- _AIM OF THE EXERCISE_: Below are entries. Reproduce exactly the lines between the line holding "Ha'. repeat split; try done; lia." and the line holding "unfold dispatch_webhook_with_retry. set", inclusive, and only those.
EXCERPTED DATA below:
Definition vault_rollback_secret (now : Z) (db : SecretDb) (u path : string) (target : Z)
    (by_ : string) : result SqlError (Z * SecretDb) :=
  match db.(secrets) !! (u, path) with
  | None => Err SecretNotFoundRaised
  | Some r =>
      match r.(sc_versions) !! target with
      | Some t =>
          if t.(vr_destroyed) then Err VersionNotFoundRaised
          else
            v ← next_version r.(sc_current_version);
            r' ← insert_version r v (new_version_row now t.(vr_ciphertext) t.(vr_dek_id)
                                       t.(vr_custom_metadata) VActive (Some by_));
            let vs := alter (fun x => if bool_decide (x.(vr_status) = VActive)
                                      then deprecated now x else x)
                        r.(sc_current_version) r'.(sc_versions) in
            Ok (v, set_secrets db
                     (<[(u, path) := set_pointer now (set_versions r' vs) v]> db.(secrets)))
      | None => Err VersionNotFoundRaised
      end
  end.

(** ** secret_store.rs *)

Record SecretMetadata := {
  md_id : string;
  md_tenant_id : string;
  md_path : string;
  md_current_version : Z;
  md_max_versions : Z;
  md_cas_required : bool;
  md_created_at : Z;
  md_updated_at : Z;
  md_custom_metadata : metadata;
  md_environment : SecretEnvironment;
  md_tags : list string;
}.

Record StoredVersionMeta := {
  sm_version : Z;
  sm_status : VersionStatus;
  sm_created_by : option string;
  sm_created_at : Z;
  sm_deleted_at : option Z;
  sm_deprecated_at : option Z;
  sm_revoked_at : option Z;
  sm_destroyed : bool;
}.

(** [LIKE]: [_] stands for a character, [%] for any run, a backslash escapes.
    The paths compared are ASCII. *)
Fixpoint like (p s : string) : bool :=
  match p with
  | EmptyString => Str.is_empty s
  | String c p' =>
      if decide (c = "%"%char) then existsb (like p') (Str.suffixes s)
      else if decide (c = "_"%char) then
        match s with EmptyString => false | String _ s' => like p' s' end
      else if decide (c = "\"%char) then
        match p' with
        | EmptyString => false
        | String d p'' =>
            match s with EmptyString => false | String a s' => bool_decide (a = d) && like p'' s' end
        end
      else match s with EmptyString => false | String a s' => bool_decide (a = c) && like p' s' end
  end.

(** What the environment gives a call: the clock, a fresh UUID, and a failure of
    the connection. A commit whose answer is lost may have taken effect. *)
Record Draw := { now : Z; fresh : string; fault : option (string * bool) }.

Section Store.
Context `{SqlText, Uuids} (to_uppercase : string -> string).

Definition env_of_str (s : string) : result string SecretEnvironment :=
  let x := to_uppercase (Str.trim s) in
  if decide (x = "INT") then Ok Int
  else if decide (x = "TEST") then Ok Test
  else if decide (x = "ACC") then Ok Acc
  else if decide (x = "PROD") then Ok Prod
  else Err ("unknown environment '" +:+ x +:+ "'; must be one of: INT, TEST, ACC, PROD").

Definition database (e : SqlError) : VaultError :=
  Database (match e with
            | Violated c => violation c
            | OutOfRange => violation "integer out of range"
            | CasRaised => violation "CAS conflict"
            | SecretNotFoundRaised => violation "secret not found"
            | VersionNotFoundRaised => violation "not found or destroyed"
            | RotationPendingRaised => violation "rotation already pending"
            | RotationNotFoundRaised => violation "not found or expired"
            end).

Definition get_secret_metadata (db : SecretDb) (u path : string) : vresult SecretMetadata :=
  r ← ok_or (db.(secrets) !! (u, path)) (SecretNotFound path None);
  Ok {| md_id := r.(sc_id); md_tenant_id := u; md_path := path;
        md_current_version := as_u32 r.(sc_current_version);
        md_max_versions := as_u32 r.(sc_max_versions); md_cas_required := r.(sc_cas_required);
        md_created_at := r.(sc_created_at); md_updated_at := r.(sc_updated_at);
        md_custom_metadata := r.(sc_custom_metadata);
        md_environment := default Int (result_ok (env_of_str r.(sc_environment)));
        md_tags := r.(sc_tags) |}.

(** [COALESCE(MAX(version), 0)] over the rows neither deleted nor destroyed. *)
Definition max_live (vs : gmap Z VersionRow) : Z :=
  foldr Z.max 0 (fst <$> List.filter (fun e => is_live e.2) (map_to_list vs)).

Definition latest_live_version (db : SecretDb) (sid : string) : Z :=
  as_u32 (default 0 (r ← secret_by_id db sid; Some (max_live r.(sc_versions)))).

Definition version_entry (v : Z) (x : VersionRow) : VersionEntry :=
  {| version := v; ciphertext := x.(vr_ciphertext); dek_id := x.(vr_dek_id);
     v_created_at := x.(vr_created_at); deleted_at := x.(vr_deleted_at);
     destroyed := x.(vr_destroyed); v_custom_metadata := x.(vr_custom_metadata) |}.

Definition get_secret_version (db : SecretDb) (sid : string) (v : Z) : vresult VersionEntry :=
  x ← ok_or (r ← secret_by_id db sid; r.(sc_versions) !! as_i32 v) (SecretNotFound "" (Some v));
  if x.(vr_destroyed) then Err (VersionDestroyed v)
  else Ok (version_entry (as_u32 (as_i32 v)) x).

(** [ORDER BY path] follows the collation of the server; the handlers sort again. *)
Definition list_secret_paths (db : SecretDb) (u prefix : string) : list string :=
  (fun e : string * string * SecretRow => e.1.2) <$>
    List.filter (fun e => bool_decide (e.1.1 = u) && like (prefix +:+ "%") e.1.2)
      (map_to_list db.(secrets)).

Definition upsert_secret_version (d : Draw) (db : SecretDb) (u path ct dek : string)
    (cas : option Z) (max : Z) (cas_req : bool) (md : metadata) (env : SecretEnvironment)
    (tags : list string) : vresult (string * Z * SecretDb) :=
  match vault_upsert_secret d.(now) d.(fresh) db u path "kv_v2" ct dek (as_i32 <$> cas) (as_i32 max)
          cas_req md with
  | Err CasRaised => Err (CasConflict (default 0 cas) 0)
  | Err e => Err (database e)
  | Ok (sid, v, db) =>
      Ok (sid, as_u32 v,
          set_secrets db (alter (fun r => set_labels d.(now) r (env_str env) tags md)
                            (u, path) db.(secrets)))
  end.

Definition soft_delete_versions (d : Draw) (db : SecretDb) (sid : string) (vs : list Z) : Z * SecretDb :=
  let '(n, db) := vault_soft_delete_versions d.(now) db sid (as_i32 <$> vs) in (as_u32 n, db).

Definition destroy_versions (d : Draw) (db : SecretDb) (sid : string) (vs : list Z) : Z * SecretDb :=
  let '(n, db) := vault_destroy_versions d.(now) db sid (as_i32 <$> vs) in (as_u32 n, db).

Definition initiate_rotation (d : Draw) (db : SecretDb) (u path ct dek by_ : string)
    (webhook : option string) (timeout : option Z) : vresult (string * Z * SecretDb) :=
  match vault_initiate_rotation d.(now) d.(fresh) db u path ct dek by_ webhook timeout with
  | Ok (rid, v, db) => Ok (rid, as_u32 v, db)
  | Err RotationPendingRaised =>
      Err (InvalidOperation ("rotation already pending for secret: " +:+ path))
  | Err SecretNotFoundRaised => Err (SecretNotFound path None)
  | Err e => Err (database e)
  end.

Definition confirm_rotation (d : Draw) (db : SecretDb) (u rotation_id by_ : string) :
    vresult (Z * Z * Z * SecretDb) :=
  match uuid_parse rotation_id with
  | Err _ => Err (InvalidOperation ("invalid rotation_id: " +:+ rotation_id))
  | Ok rid =>
      let missing := InvalidOperation ("rotation " +:+ rotation_id +:+ " not found or expired") in
      if bool_decide (ro_tenant_id <$> db.(rotations) !! rid = Some u) then
        match vault_confirm_rotation d.(now) db rid by_ with
        | Ok (old, new, grace, db) => Ok (as_u32 old, as_u32 new, grace, db)
        | Err RotationNotFoundRaised => Err missing
        | Err e => Err (database e)
        end
      else Err missing
  end.

Definition rollback_secret (d : Draw) (db : SecretDb) (u path : string) (target : Z) (by_ : string) :
    vresult (Z * SecretDb) :=
  match vault_rollback_secret d.(now) db u path (as_i32 target) by_ with
  | Ok (v, db) => Ok (as_u32 v, db)
  | Err SecretNotFoundRaised => Err (SecretNotFound path None)
  | Err VersionNotFoundRaised => Err (SecretNotFound path (Some target))
  | Err e => Err (database e)
  end.

Definition version_desc (a b : Z * VersionRow) : bool := b.1 <=? a.1.

Definition list_version_history (db : SecretDb) (u path : string) : list StoredVersionMeta :=
  match db.(secrets) !! (u, path) with
  | None => []
  | Some r =>
      (fun e : Z * VersionRow =>
         {| sm_version := as_u32 e.1; sm_status := e.2.(vr_status);
            sm_created_by := e.2.(vr_created_by); sm_created_at := e.2.(vr_created_at);
            sm_deleted_at := e.2.(vr_deleted_at); sm_deprecated_at := e.2.(vr_deprecated_at);
            sm_revoked_at := e.2.(vr_revoked_at); sm_destroyed := e.2.(vr_destroyed) |})
      <$> order_by version_desc (map_to_list r.(sc_versions))
  end.

(** *** quota_store.rs *)

Inductive QuotaStoreError := SecretCountExceeded (current max : Z) | SecretSizeExceeded (size max : Z).

Definition quota_display (e : QuotaStoreError) : string :=
  match e with
  | SecretCountExceeded current max =>
      "secret count limit reached (" +:+ pretty current +:+ "/" +:+ pretty max +:+ ")"
  | SecretSizeExceeded size max =>
      "secret value exceeds maximum size (" +:+ pretty size +:+ "/" +:+ pretty max +:+ " bytes)"
  end.

(** A negative limit is a very large one: [as usize]. *)
Definition check_write_quota (db : SecretDb) (u : string) (size : Z) : result QuotaStoreError () :=
  match db.(quotas) !! u with
  | None => Ok tt
  | Some q =>
      if q.(q_max_secrets) <=? q.(q_current_secret_count)
      then Err (SecretCountExceeded q.(q_current_secret_count) q.(q_max_secrets))
      else if wrap 64 q.(q_max_secret_size_bytes) <? size
      then Err (SecretSizeExceeded size q.(q_max_secret_size_bytes))
      else Ok tt
  end.

(** ** pg_store.rs *)

Definition resolve_soft_delete_targets (requested : list Z) (current_version : Z) : list Z :=
  match requested with
  | _ :: _ => requested
  | [] => if current_version =? 0 then [] else [current_version]
  end.

Definition resolve_destroy_targets (requested live_versions : list Z) : list Z :=
  match requested with _ :: _ => requested | [] => live_versions end.

Definition parse_tenant_id (tenant_id : string) : vresult string :=
  match uuid_parse tenant_id with
  | Ok u => Ok u
  | Err _ => Err (ValidationError "tenant_id" ("'" +:+ tenant_id +:+ "' is not a valid UUID"))
  end.

(** One transaction: what the statements compute from the tables, then the
    commit. A lost connection fails the call, and only a lost answer to the
    commit leaves its effect. *)
Definition in_tx {A} (d : Draw) (db : SecretDb) (body : vresult (A * SecretDb)) : vresult A * SecretDb :=
  match d.(fault), body with
  | None, Ok (a, db') => (Ok a, db')
  | None, Err e => (Err e, db)
  | Some (e, true), Ok (_, db') => (Err (Database e), db')
  | Some (e, _), _ => (Err (Database e), db)
  end.

Definition pg_get (d : Draw) (db : SecretDb) (tenant path : string) (v : option Z) :
    vresult VersionEntry * SecretDb :=
  match parse_tenant_id tenant with
  | Err e => (Err e, db)
  | Ok u =>
      in_tx d db (
        meta ← get_secret_metadata db u path;
        let target := match v with Some n => n | None => latest_live_version db meta.(md_id) end in
        if target =? 0 then Err (SecretNotFound path None)
        else e ← get_secret_version db meta.(md_id) target; Ok (e, db))
  end.

(** The event announced after the commit, best effort. *)
Definition emit_replication_event (ok : bool) (tenant path ct dek : string) (db : SecretDb) : SecretDb :=
  if ok then set_outbox db (db.(outbox) ++ [(tenant, path, ct, dek)]) else db.

Definition put_environment (md : metadata) : SecretEnvironment :=
  default Int (s ← md !! "environment"; result_ok (env_of_str s)).

Definition put_tags (md : metadata) : list string :=
  match md !! "tags" with Some s => parse_tags s | None => [] end.

Definition pg_put (d : Draw) (event_stored : bool) (db : SecretDb) (tenant path ct dek : string)
    (cas : option Z) (md : metadata) (max : option Z) : vresult (string * Z) * SecretDb :=
  match parse_tenant_id tenant with
  | Err e => (Err e, db)
  | Ok u =>
      let '(r, db) := in_tx d db (
        _ ← match check_write_quota db u (Z.of_nat (String.length ct)) with
            | Ok _ => Ok tt
            | Err e => Err (QuotaExceeded (quota_display e))
            end;
        '(sid, v, db) ← upsert_secret_version d db u path ct dek cas (default 10 max)
                          (bool_decide (is_Some cas)) md (put_environment md) (put_tags md);
        Ok (sid, v, db)) in
      (r, if is_ok r then emit_replication_event event_stored tenant path ct dek db else db)
  end.

Definition pg_soft_delete (d : Draw) (db : SecretDb) (tenant path : string) (vs : list Z) :
    vresult Z * SecretDb :=
  match parse_tenant_id tenant with
  | Err e => (Err e, db)
  | Ok u =>
      in_tx d db (
        meta ← get_secret_metadata db u path;
        match resolve_soft_delete_targets vs meta.(md_current_version) with
        | [] => Ok (0, db)
        | targets => Ok (soft_delete_versions d db meta.(md_id) targets)
        end)
  end.
Lemma attempts_step a k : a < k -> attempts a k = Post a :: Sleep (backoff a) :: attempts (a + 1) k.
Proof.
  intros Hk. unfold attempts. rewrite seqZ_cons by lia.
  replace (Z.pred (k - a + 1)) with (k - (a + 1) + 1) by lia. cbn. rewrite (proj2 (Z.ltb_lt a k)) by done.
  done.
Qed.

Lemma dispatch_loop_spec reply last remaining a :
  1 <= a -> Z.of_nat (S remaining) = last - a + 1 ->
  exists k, a <= k <= last /\
    (dispatch_loop reply last a (S remaining) (backoff a)).2 = attempts a k /\
    (forall i, a <= i < k -> is_success (reply i) = false) /\
    (dispatch_loop reply last a (S remaining) (backoff a)).1 = is_success (reply k) /\
    (is_success (reply k) = false -> k = last).
Proof.
  revert a. induction remaining as [|remaining IH]; intros a Ha Hrem.
  - assert (a = last) as -> by lia. exists last. cbn -[backoff]. rewrite attempts_one, Z.ltb_irrefl.
    split; [lia|]. destruct (is_success (reply last)); cbn; repeat split; try done; lia.
  - remember (S remaining) as n. cbn -[backoff]. destruct (is_success (reply a)) eqn:Ha'.
    + exists a. rewrite attempts_one, Ha'. repeat split; try done; lia.
    + rewrite (proj2 (Z.ltb_lt a last)) by lia. rewrite backoff_next by lia.
      destruct (IH (a + 1)) as (k & Hk & Hacts & Hfail & Hok & Hlast); [lia|lia|].
      destruct (dispatch_loop reply last (a + 1) n (backoff (a + 1))) as [ok acts]. cbn in *.
      exists k. rewrite attempts_step, Hacts by lia. split; [lia|]. split; [done|].
      split; [|done]. intros i Hi. destruct (decide (i = a)) as [->|]; [done|]. apply Hfail. lia.
Qed.

(** A delivery stops: it asks at most [max_retries] times, and once when that
    is zero. It asks again only after a failure, pauses 1, 2, 4, 8, 16 and then 30
    seconds between requests and not after the last, and reports success exactly
    when its last request succeeded. *)
Theorem webhook_attempts_bounded reply max_retries :
  exists k, 1 <= k <= Z.max max_retries 1 /\
    (dispatch_webhook_with_retry reply max_retries).2 = attempts 1 k /\
    (forall i, 1 <= i < k -> is_success (reply i) = false) /\
    (dispatch_webhook_with_retry reply max_retries).1 = is_success (reply k) /\
    (is_success (reply k) = false -> k = Z.max max_retries 1).
Proof.
  unfold dispatch_webhook_with_retry. set (last := Z.max max_retries 1).
  destruct (Z.to_nat last) as [|remaining] eqn:Hrem; [lia|].
  apply (dispatch_loop_spec reply last remaining 1); lia.
Qed.

(** ** What a sweep does to a row *)

Definition delivery_of to_rfc3339 config (io : SweepIo) (x : DueSecret) :
    list (string * WebhookPayload * list Act) :=
  match x.(du_webhook_url) with
  | Some url => [(url, payload_for to_rfc3339 io x,
                  (dispatch_webhook_with_retry (io.(si_reply) x.(du_id)) config.(webhook_max_retries)).2)]
  | None => []
  end.

Definition announced config (io : SweepIo) (x : DueSecret) : bool :=
  bool_decide (is_Some x.(du_webhook_url)) &&
  (dispatch_webhook_with_retry (io.(si_reply) x.(du_id)) config.(webhook_max_retries)).1.

Definition marked_row (d : Draw) (r : SecretRow) : SecretRow := set_rotation_status d.(now) r "pending".

Lemma trigger_tables to_rfc3339 config io s x :
  (io.(si_mark) x.(du_id)).(fault) = None ->
  (trigger to_rfc3339 config io s x).(tables) =
    (if announced config io x
     then on_secret s.(tables) x.(du_id) (marked_row (io.(si_mark) x.(du_id)))
     else s.(tables)) /\
  (trigger to_rfc3339 config io s x).(deliveries) =
    s.(deliveries) ++ delivery_of to_rfc3339 config io x.
Proof.
  intros Hf. unfold trigger, announced, delivery_of. destruct (du_webhook_url x) as [url|]; cbn.
  - destruct (dispatch_webhook_with_retry _ _) as [[] acts]; [|done]. cbn.
    unfold mark_rotation_pending, in_tx. by rewrite Hf.
  - by rewrite app_nil_r.
Qed.

Lemma on_secret_lookup db sid f k :
  (on_secret db sid f).(secrets) !! k =
    (fun r => if bool_decide (r.(sc_id) = sid) then f r else r) <$> db.(secrets) !! k.
Proof. cbn. by rewrite lookup_fmap. Qed.

Lemma triggers_tables to_rfc3339 config io l s k r :
  (forall sid, (io.(si_mark) sid).(fault) = None) -> NoDup (map du_id l) ->
  s.(tables).(secrets) !! k = Some r ->
  (foldl (trigger to_rfc3339 config io) s l).(tables).(secrets) !! k =
    Some (if existsb (fun x => bool_decide (x.(du_id) = r.(sc_id)) && announced config io x) l
          then marked_row (io.(si_mark) r.(sc_id)) r else r).
Proof.
  intros Hf. revert s r. induction l as [|x l IH]; intros s r Hnd Hk; [done|]. cbn in *.
  apply NoDup_cons in Hnd as [Hx Hnd].
  destruct (trigger_tables to_rfc3339 config io s x (Hf _)) as [Ht _].
  assert (Hafter : existsb (fun y => bool_decide (y.(du_id) = x.(du_id)) && announced config io y) l = false).
  { apply not_true_iff_false. rewrite existsb_exists. intros (y & Hy & Hid).
    apply andb_true_iff in Hid as [Hid%bool_decide_eq_true _]. apply Hx. rewrite <- Hid.
    by apply list_elem_of_In, in_map. }
  destruct (announced config io x) eqn:Ha.
  - pose proof (on_secret_lookup s.(tables) x.(du_id) (marked_row (io.(si_mark) x.(du_id))) k) as Hl.
    rewrite <- Ht, Hk in Hl. cbn in Hl. case_bool_decide as Hid.
    + rewrite (IH _ _ Hnd Hl). cbn. rewrite Hid, bool_decide_true by done. cbn.
      by rewrite Hafter.
    + rewrite (IH _ _ Hnd Hl). by rewrite (bool_decide_false (_ = _)) by congruence.
  - rewrite andb_false_r. cbn. apply IH; [done|]. by rewrite Ht.
Qed.

Lemma triggers_deliveries to_rfc3339 config io l s :
  (forall sid, (io.(si_mark) sid).(fault) = None) ->
  (foldl (trigger to_rfc3339 config io) s l).(deliveries) =
    s.(deliveries) ++ flat_map (delivery_of to_rfc3339 config io) l.
Proof.
  intros Hf. revert s. induction l as [|x l IH]; intros s; cbn; [by rewrite app_nil_r|].
  rewrite IH, (proj2 (trigger_tables to_rfc3339 config io s x (Hf _))). by rewrite <- app_assoc.
Qed.

Lemma due_In now db x :
  In x (due_secrets now db) <->
  exists k r, db.(secrets) !! k = Some r /\ is_due now r = true /\ x = due_of (k, r).
Proof.
  unfold due_secrets. rewrite in_map_iff. split.
  - intros ([k r] & <- & Hin). apply List.filter_In in Hin as [Hin Hd].
    apply list_elem_of_In, elem_of_map_to_list in Hin. by exists k, r.
  - intros (k & r & Hk & Hd & ->). exists (k, r). split; [done|]. apply List.filter_In. split; [|done].
    by apply list_elem_of_In, elem_of_map_to_list.
Qed.

Lemma due_ids_NoDup now db : db_wf db -> NoDup (map du_id (due_secrets now db)).
Proof.
  intros Hwf. unfold due_secrets. rewrite map_map. apply NoDup_ListNoDup, NoDup_map_NoDup_ForallPairs.
  - intros [k r] [k' r'] Hin Hin' Hid. apply List.filter_In in Hin as [Hin _], Hin' as [Hin' _].
    apply list_elem_of_In, elem_of_map_to_list in Hin, Hin'. cbn in Hid.
    assert (k = k') as <- by (by eapply (wf_ids db Hwf)). congruence.
  - apply List.NoDup_filter, NoDup_ListNoDup, NoDup_map_to_list.
Qed.

(** A sweep whose statements succeed sends one delivery for each due secret
    that has a webhook and for no other, marks as pending exactly the secrets
    whose delivery succeeded, and changes nothing else of any secret. A marked
    secret is never due again while the mark stands; the others stay due. *)
Theorem sweep_announces_due_secrets to_rfc3339 config io s k r :
  db_wf s.(tables) -> io.(si_scope) = None -> io.(si_query) = None ->
  (forall sid, (io.(si_mark) sid).(fault) = None) -> s.(tables).(secrets) !! k = Some r ->
  let s' := run_rotation_sweep to_rfc3339 config io s in
  let due := is_due io.(si_now) r in
  let x := due_of (k, r) in
  s'.(deliveries) = s.(deliveries) ++
    flat_map (delivery_of to_rfc3339 config io) (due_secrets io.(si_now) s.(tables)) /\
  (In x (due_secrets io.(si_now) s.(tables)) <-> due = true) /\
  s'.(tables).(secrets) !! k =
    Some (if due && announced config io x then marked_row (io.(si_mark) r.(sc_id)) r else r) /\
  forall t, is_due t (marked_row (io.(si_mark) r.(sc_id)) r) = false.
Proof.
  intros Hwf Hsc Hq Hf Hk. cbn zeta. unfold run_rotation_sweep. rewrite Hsc, Hq.
  assert (Hin : In (due_of (k, r)) (due_secrets io.(si_now) s.(tables)) <-> is_due io.(si_now) r = true).
  { rewrite due_In. split; [|intros; by exists k, r]. intros (k' & r' & Hk' & Hd & [=]).
    destruct k, k'; cbn in *. simplify_eq. congruence. }
  split; [by apply triggers_deliveries|]. split; [done|]. split.
  - cbn. rewrite (triggers_tables _ _ _ _ _ k r Hf (due_ids_NoDup _ _ Hwf) Hk). f_equal.
    match goal with |- (if ?a then _ else _) = (if ?b then _ else _) => assert (Hab : a = b); [|by rewrite Hab] end.
    apply eq_true_iff_eq. rewrite existsb_exists, andb_true_iff, <- Hin. split.
    + intros (x & Hx & Ha). apply andb_true_iff in Ha as [Hid%bool_decide_eq_true Ha].
      pose proof Hx as Hx'. apply due_In in Hx' as (k' & r' & Hk' & _ & ->).
      assert (k' = k) as -> by (by eapply (wf_ids _ Hwf)). by simplify_eq.
    + intros [Hx Ha]. exists (due_of (k, r)). split; [done|]. apply andb_true_iff.
      split; [by apply bool_decide_eq_true|done].
  - intros t. unfold is_due. cbn. by rewrite andb_false_r.
Qed.

(** ** Which secrets can become due *)

Definition all_stale (db : SecretDb) : Prop :=
  map_Forall (fun _ r => r.(sc_secret_type) = "STALE_TTL") db.(secrets).

Lemma on_secret_stale db sid f :
  (forall r, (f r).(sc_secret_type) = r.(sc_secret_type)) -> all_stale db ->
  all_stale (on_secret db sid f).
Proof.
  intros Hf Hdb k r Hk. rewrite on_secret_lookup in Hk.
  destruct (db.(secrets) !! k) as [r0|] eqn:Hr0; [|done]. injection Hk as <-.
  specialize (Hdb k r0 Hr0). case_bool_decide; [by rewrite Hf|done].
Qed.

Section Runs.
Context `{SqlText, Uuids} (to_uppercase : string -> string) (to_rfc3339 : Z -> string)
  (config : RotationConfig).

Ltac open_op :=
  cbn; match goal with |- context [parse_tenant_id ?t] =>
    unfold parse_tenant_id; destruct (uuid_parse t) as [u|]; [|done] end;
  try (apply in_tx_state; [done|]; intros a db').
End of EXCERPTED DATA.
- _WRITTEN ANSWER_:
    + exists a. rewrite attempts_one, Ha'. repeat split; try done; lia.
    + rewrite (proj2 (Z.ltb_lt a last)) by lia. rewrite backoff_next by lia.
      destruct (IH (a + 1)) as (k & Hk & Hacts & Hfail & Hok & Hlast); [lia|lia|].
      destruct (dispatch_loop reply last (a + 1) n (backoff (a + 1))) as [ok acts]. cbn in *.
      exists k. rewrite attempts_step, Hacts by lia. split; [lia|]. split; [done|].
      split; [|done]. intros i Hi. destruct (decide (i = a)) as [->|]; [done|]. apply Hfail. lia.
Qed.

(** A delivery stops: it asks at most [max_retries] times, and once when that
    is zero. It asks again only after a failure, pauses 1, 2, 4, 8, 16 and then 30
    seconds between requests and not after the last, and reports success exactly
    when its last request succeeded. *)
Theorem webhook_attempts_bounded reply max_retries :
  exists k, 1 <= k <= Z.max max_retries 1 /\
    (dispatch_webhook_with_retry reply max_retries).2 = attempts 1 k /\
    (forall i, 1 <= i < k -> is_success (reply i) = false) /\
    (dispatch_webhook_with_retry reply max_retries).1 = is_success (reply k) /\
    (is_success (reply k) = false -> k = Z.max max_retries 1).
Proof.
  unfold dispatch_webhook_with_retry. set (last := Z.max max_retries 1).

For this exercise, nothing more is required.